━━ Information shown ━━

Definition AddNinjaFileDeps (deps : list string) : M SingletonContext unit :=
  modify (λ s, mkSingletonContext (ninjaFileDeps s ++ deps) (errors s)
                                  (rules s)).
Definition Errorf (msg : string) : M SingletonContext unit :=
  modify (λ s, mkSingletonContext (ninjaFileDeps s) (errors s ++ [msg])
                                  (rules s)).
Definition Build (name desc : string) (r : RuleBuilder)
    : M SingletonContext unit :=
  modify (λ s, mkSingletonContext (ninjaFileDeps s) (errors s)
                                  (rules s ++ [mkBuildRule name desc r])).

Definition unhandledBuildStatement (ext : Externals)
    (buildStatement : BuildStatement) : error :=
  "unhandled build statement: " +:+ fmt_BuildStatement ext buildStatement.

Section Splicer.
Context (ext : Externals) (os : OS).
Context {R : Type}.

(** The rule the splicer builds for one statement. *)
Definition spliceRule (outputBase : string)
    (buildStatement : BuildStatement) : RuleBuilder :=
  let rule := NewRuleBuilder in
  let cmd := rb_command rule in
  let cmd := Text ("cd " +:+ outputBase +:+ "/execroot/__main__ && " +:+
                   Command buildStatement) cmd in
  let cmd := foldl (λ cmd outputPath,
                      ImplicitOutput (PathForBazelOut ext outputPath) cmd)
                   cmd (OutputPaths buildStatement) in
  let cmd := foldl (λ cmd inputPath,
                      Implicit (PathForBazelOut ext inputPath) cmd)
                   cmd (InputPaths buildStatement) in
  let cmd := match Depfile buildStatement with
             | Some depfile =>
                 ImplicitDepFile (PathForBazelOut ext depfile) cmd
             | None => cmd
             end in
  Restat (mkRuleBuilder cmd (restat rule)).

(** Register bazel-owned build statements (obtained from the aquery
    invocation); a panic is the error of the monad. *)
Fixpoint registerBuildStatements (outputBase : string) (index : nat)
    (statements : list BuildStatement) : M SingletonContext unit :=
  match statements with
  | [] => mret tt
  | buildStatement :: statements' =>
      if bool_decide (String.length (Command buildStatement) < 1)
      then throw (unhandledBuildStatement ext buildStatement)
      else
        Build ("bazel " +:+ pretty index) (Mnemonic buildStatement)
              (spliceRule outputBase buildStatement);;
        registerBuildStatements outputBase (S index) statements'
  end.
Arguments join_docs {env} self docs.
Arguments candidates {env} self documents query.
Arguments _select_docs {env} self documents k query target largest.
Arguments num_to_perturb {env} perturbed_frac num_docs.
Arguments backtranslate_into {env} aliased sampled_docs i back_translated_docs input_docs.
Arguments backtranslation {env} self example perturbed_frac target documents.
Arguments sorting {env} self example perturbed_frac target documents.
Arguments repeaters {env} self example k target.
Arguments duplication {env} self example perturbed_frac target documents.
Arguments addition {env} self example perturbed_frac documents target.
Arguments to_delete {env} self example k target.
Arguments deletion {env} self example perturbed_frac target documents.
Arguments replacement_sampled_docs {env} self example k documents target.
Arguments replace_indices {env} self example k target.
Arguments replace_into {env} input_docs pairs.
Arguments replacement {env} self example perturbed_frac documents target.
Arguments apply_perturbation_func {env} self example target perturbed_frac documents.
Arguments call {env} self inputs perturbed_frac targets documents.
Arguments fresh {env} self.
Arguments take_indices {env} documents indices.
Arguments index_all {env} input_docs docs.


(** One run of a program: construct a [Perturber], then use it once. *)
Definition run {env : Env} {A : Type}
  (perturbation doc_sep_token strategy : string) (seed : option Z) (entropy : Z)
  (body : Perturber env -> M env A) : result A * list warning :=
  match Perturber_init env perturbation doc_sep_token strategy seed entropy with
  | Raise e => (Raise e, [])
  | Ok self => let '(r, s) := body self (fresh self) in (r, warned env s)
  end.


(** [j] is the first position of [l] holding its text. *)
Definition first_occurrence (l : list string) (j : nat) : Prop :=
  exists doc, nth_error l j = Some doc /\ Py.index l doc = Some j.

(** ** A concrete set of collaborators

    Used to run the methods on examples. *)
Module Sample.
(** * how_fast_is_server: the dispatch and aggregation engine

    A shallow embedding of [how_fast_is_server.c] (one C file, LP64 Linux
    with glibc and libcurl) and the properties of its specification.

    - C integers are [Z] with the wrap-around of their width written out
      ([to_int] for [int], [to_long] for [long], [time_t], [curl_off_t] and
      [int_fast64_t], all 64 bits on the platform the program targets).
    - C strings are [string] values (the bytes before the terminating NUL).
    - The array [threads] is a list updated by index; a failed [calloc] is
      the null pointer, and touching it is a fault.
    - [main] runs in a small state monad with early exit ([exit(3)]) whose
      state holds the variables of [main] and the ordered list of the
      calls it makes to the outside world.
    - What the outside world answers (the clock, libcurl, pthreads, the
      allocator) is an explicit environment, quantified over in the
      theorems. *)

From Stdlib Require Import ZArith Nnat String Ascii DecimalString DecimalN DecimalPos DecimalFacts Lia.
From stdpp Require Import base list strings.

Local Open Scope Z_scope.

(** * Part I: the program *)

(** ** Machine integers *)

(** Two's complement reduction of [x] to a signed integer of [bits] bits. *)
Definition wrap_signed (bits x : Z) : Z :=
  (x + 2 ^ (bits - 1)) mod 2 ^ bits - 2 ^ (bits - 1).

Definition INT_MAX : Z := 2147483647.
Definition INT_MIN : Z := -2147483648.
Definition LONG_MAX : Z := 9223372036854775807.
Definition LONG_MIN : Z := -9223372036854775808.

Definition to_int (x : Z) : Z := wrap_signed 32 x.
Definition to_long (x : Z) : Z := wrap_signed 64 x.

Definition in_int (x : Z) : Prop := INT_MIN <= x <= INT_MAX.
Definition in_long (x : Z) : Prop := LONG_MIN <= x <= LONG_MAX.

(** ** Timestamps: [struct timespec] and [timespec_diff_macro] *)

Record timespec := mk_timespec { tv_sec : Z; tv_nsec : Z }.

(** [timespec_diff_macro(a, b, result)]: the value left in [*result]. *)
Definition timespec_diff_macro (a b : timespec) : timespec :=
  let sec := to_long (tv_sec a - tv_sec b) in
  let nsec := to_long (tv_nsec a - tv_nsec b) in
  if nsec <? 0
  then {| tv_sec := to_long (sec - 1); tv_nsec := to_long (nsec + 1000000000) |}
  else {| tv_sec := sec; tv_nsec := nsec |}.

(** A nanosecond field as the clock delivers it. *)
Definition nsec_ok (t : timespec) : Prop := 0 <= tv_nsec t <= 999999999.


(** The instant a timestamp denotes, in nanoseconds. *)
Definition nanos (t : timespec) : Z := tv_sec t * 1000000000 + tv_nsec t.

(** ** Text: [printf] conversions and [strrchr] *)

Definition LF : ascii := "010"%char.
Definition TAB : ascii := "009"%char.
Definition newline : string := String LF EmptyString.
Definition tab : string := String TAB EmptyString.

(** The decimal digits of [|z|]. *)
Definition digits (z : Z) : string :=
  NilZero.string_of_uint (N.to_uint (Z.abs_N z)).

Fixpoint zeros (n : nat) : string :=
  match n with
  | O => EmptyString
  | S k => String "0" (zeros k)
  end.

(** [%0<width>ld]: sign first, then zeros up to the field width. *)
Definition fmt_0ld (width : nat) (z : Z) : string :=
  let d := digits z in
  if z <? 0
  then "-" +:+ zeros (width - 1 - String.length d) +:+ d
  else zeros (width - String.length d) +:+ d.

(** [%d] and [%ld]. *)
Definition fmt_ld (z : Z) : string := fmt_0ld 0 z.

━━━

In the lines above, find the word "unhandledBuildStatement" and copy each line that contains it.

Definition unhandledBuildStatement (ext : Externals)
      then throw (unhandledBuildStatement ext buildStatement)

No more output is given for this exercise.